Content starts

(** * neo4jAuraUtils: pausing and resuming a Neo4j Aura instance

    A shallow embedding of [neo4jAuraUtils.py].  The Python functions talk to
    the Aura REST API through [requests], read the wall clock, print to the
    console and mutate one dictionary (the instance info) in place.  Here

    - Python dictionaries live in a heap of objects addressed by reference,
      so that an update made by a callee is seen by the caller;
    - the outside world (replies of the API, readings of the clock, the
      files on disk) is an environment of oracles that the code consumes in
      order;
    - every network request, console write and sleep is appended to a trace;
    - a Python exception ends the run with [Raised]; the polling loop is run
      on fuel and [Timeout] says that the fuel was used up. *)

From Stdlib Require Import ZArith String Ascii List Lia.
From stdpp Require Import base option gmap strings list fin_maps pretty.

Local Open Scope Z_scope.
Local Open Scope string_scope.

(** ** Python values *)

(** The values the instance info holds: strings (every field the API
    returns) and one dictionary of strings (the request headers). *)
Inductive pyval : Type :=
  | VStr (s : string)
  | VDict (d : gmap string string).

#[global] Instance pyval_eq_dec : EqDecision pyval.
Proof. solve_decision. Defined.

(** A Python [dict] with string keys. *)
Abbreviation pydict := (gmap string pyval).

(** References to dictionaries in the heap. *)
Definition loc := nat.

Inductive exn : Type :=
  | KeyError (k : string)
  | TypeError
  | RequestError
  | ConfigError.     (* configparser.Error: what [config.read] raises *)

(** ** The outside world *)

(** What a request comes back with.  [NetErr]: [requests] raised.
    [Data d]: the body is a JSON object whose ['data'] member is [d].
    [Token t]: the body is a JSON object whose ['access_token'] is [t].
    [Other]: any other body, one that is not JSON included; reading a member
    of it is recorded as the [KeyError] of that member. *)
Inductive reply : Type :=
  | NetErr
  | Data (d : pydict)
  | Token (t : string)
  | Other.

(** What a [RawConfigParser] holds after [read]: the options of each section
    and those of [DEFAULT], every option name as [optionxform] folded it (to
    lower case) when the file was read. *)
Record configparser : Type := {
  sections : gmap string (gmap string string);
  defaults : gmap string string
}.

(** A file on disk, as [config.read] finds it.  [Malformed]: the parser
    raises (no section header, a duplicate, a line it cannot read).
    [Parsed c]: it fills the parser with [c] (with nothing, when the file
    cannot be opened: [read] skips such a file). *)
Inductive ini_file : Type :=
  | Malformed
  | Parsed (c : configparser).

Record env : Type := {
  net : nat -> reply;            (* the reply to the n-th request of the run *)
  clock : nat -> Z;              (* the n-th reading of datetime.now(), in microseconds *)
  fs : gmap string ini_file;     (* the paths that exist *)
  isoformat : Z -> string;       (* datetime.isoformat(' ', 'seconds') *)
  repr_dict : gmap string string -> string  (* str() of a dict *)
}.

Inductive event : Type :=
  | EGet (url : string) (headers : pyval)
  | EPost (url : string) (data : option (gmap string string))
          (auth : option (string * string)) (headers : option pyval)
  | EPrint (text : string)
  | ESleep (secs : Z).

Record world : Type := {
  heap : gmap loc pydict;
  requests : nat;                (* requests sent so far *)
  ticks : nat;                   (* clock readings so far *)
  trace : list event
}.

(** ** The monad of the embedding *)

Inductive outcome (A : Type) : Type :=
  | Done (a : A)
  | Raised (e : exn)
  | Timeout.
Arguments Done {A} a.
Arguments Raised {A} e.
Arguments Timeout {A}.

Definition M (A : Type) : Type := env -> world -> outcome A * world.

Definition ret {A} (a : A) : M A := fun _ w => (Done a, w).

Definition bind {A B} (m : M A) (f : A -> M B) : M B :=
  fun E w =>
    match m E w with
    | (Done a, w') => f a E w'
    | (Raised e, w') => (Raised e, w')
    | (Timeout, w') => (Timeout, w')
    end.

Definition raise {A} (e : exn) : M A := fun _ w => (Raised e, w).

Definition out_of_fuel {A} : M A := fun _ w => (Timeout, w).

Declare Scope py_scope.
Delimit Scope py_scope with py.
Notation "x <- m ;; k" := (bind m (fun x => k))
  (at level 100, m at next level, right associativity) : py_scope.
Notation "m ;;; k" := (bind m (fun _ => k))
  (at level 100, right associativity) : py_scope.
Local Open Scope py_scope.

(** ** Primitive effects *)

(** The world after a console write or a sleep. *)
Definition log (e : event) (w : world) : world :=
  {| heap := heap w; requests := requests w; ticks := ticks w;
     trace := trace w ++ [e] |}.

Definition emit (e : event) : M unit := fun _ w => (Done tt, log e w).

Definition nl : string := String (ascii_of_nat 10) EmptyString.

(** [print(s)] and [print(s, end="")]. *)
Definition print (s : string) : M unit := emit (EPrint (s ++ nl)).
Definition print_noend (s : string) : M unit := emit (EPrint s).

Content ends

Work to complete – Output all of the records above exactly as they appear.

Expected output –
(** * neo4jAuraUtils: pausing and resuming a Neo4j Aura instance

    A shallow embedding of [neo4jAuraUtils.py].  The Python functions talk to
    the Aura REST API through [requests], read the wall clock, print to the
    console and mutate one dictionary (the instance info) in place.  Here

    - Python dictionaries live in a heap of objects addressed by reference,
      so that an update made by a callee is seen by the caller;
    - the outside world (replies of the API, readings of the clock, the
      files on disk) is an environment of oracles that the code consumes in
      order;
    - every network request, console write and sleep is appended to a trace;
    - a Python exception ends the run with [Raised]; the polling loop is run
      on fuel and [Timeout] says that the fuel was used up. *)

From Stdlib Require Import ZArith String Ascii List Lia.
From stdpp Require Import base option gmap strings list fin_maps pretty.

Local Open Scope Z_scope.
Local Open Scope string_scope.

(** ** Python values *)

(** The values the instance info holds: strings (every field the API
    returns) and one dictionary of strings (the request headers). *)
Inductive pyval : Type :=
  | VStr (s : string)
  | VDict (d : gmap string string).

#[global] Instance pyval_eq_dec : EqDecision pyval.
Proof. solve_decision. Defined.

(** A Python [dict] with string keys. *)
Abbreviation pydict := (gmap string pyval).

(** References to dictionaries in the heap. *)
Definition loc := nat.

Inductive exn : Type :=
  | KeyError (k : string)
  | TypeError
  | RequestError
  | ConfigError.     (* configparser.Error: what [config.read] raises *)

(** ** The outside world *)

(** What a request comes back with.  [NetErr]: [requests] raised.
    [Data d]: the body is a JSON object whose ['data'] member is [d].
    [Token t]: the body is a JSON object whose ['access_token'] is [t].
    [Other]: any other body, one that is not JSON included; reading a member
    of it is recorded as the [KeyError] of that member. *)
Inductive reply : Type :=
  | NetErr
  | Data (d : pydict)
  | Token (t : string)
  | Other.

(** What a [RawConfigParser] holds after [read]: the options of each section
    and those of [DEFAULT], every option name as [optionxform] folded it (to
    lower case) when the file was read. *)
Record configparser : Type := {
  sections : gmap string (gmap string string);
  defaults : gmap string string
}.

(** A file on disk, as [config.read] finds it.  [Malformed]: the parser
    raises (no section header, a duplicate, a line it cannot read).
    [Parsed c]: it fills the parser with [c] (with nothing, when the file
    cannot be opened: [read] skips such a file). *)
Inductive ini_file : Type :=
  | Malformed
  | Parsed (c : configparser).

Record env : Type := {
  net : nat -> reply;            (* the reply to the n-th request of the run *)
  clock : nat -> Z;              (* the n-th reading of datetime.now(), in microseconds *)
  fs : gmap string ini_file;     (* the paths that exist *)
  isoformat : Z -> string;       (* datetime.isoformat(' ', 'seconds') *)
  repr_dict : gmap string string -> string  (* str() of a dict *)
}.

Inductive event : Type :=
  | EGet (url : string) (headers : pyval)
  | EPost (url : string) (data : option (gmap string string))
          (auth : option (string * string)) (headers : option pyval)
  | EPrint (text : string)
  | ESleep (secs : Z).

Record world : Type := {
  heap : gmap loc pydict;
  requests : nat;                (* requests sent so far *)
  ticks : nat;                   (* clock readings so far *)
  trace : list event
}.

(** ** The monad of the embedding *)

Inductive outcome (A : Type) : Type :=
  | Done (a : A)
  | Raised (e : exn)
  | Timeout.
Arguments Done {A} a.
Arguments Raised {A} e.
Arguments Timeout {A}.

Definition M (A : Type) : Type := env -> world -> outcome A * world.

Definition ret {A} (a : A) : M A := fun _ w => (Done a, w).

Definition bind {A B} (m : M A) (f : A -> M B) : M B :=
  fun E w =>
    match m E w with
    | (Done a, w') => f a E w'
    | (Raised e, w') => (Raised e, w')
    | (Timeout, w') => (Timeout, w')
    end.

Definition raise {A} (e : exn) : M A := fun _ w => (Raised e, w).

Definition out_of_fuel {A} : M A := fun _ w => (Timeout, w).

Declare Scope py_scope.
Delimit Scope py_scope with py.
Notation "x <- m ;; k" := (bind m (fun x => k))
  (at level 100, m at next level, right associativity) : py_scope.
Notation "m ;;; k" := (bind m (fun _ => k))
  (at level 100, right associativity) : py_scope.
Local Open Scope py_scope.

(** ** Primitive effects *)

(** The world after a console write or a sleep. *)
Definition log (e : event) (w : world) : world :=
  {| heap := heap w; requests := requests w; ticks := ticks w;
     trace := trace w ++ [e] |}.

Definition emit (e : event) : M unit := fun _ w => (Done tt, log e w).

Definition nl : string := String (ascii_of_nat 10) EmptyString.

(** [print(s)] and [print(s, end="")]. *)
Definition print (s : string) : M unit := emit (EPrint (s ++ nl)).
Definition print_noend (s : string) : M unit := emit (EPrint s).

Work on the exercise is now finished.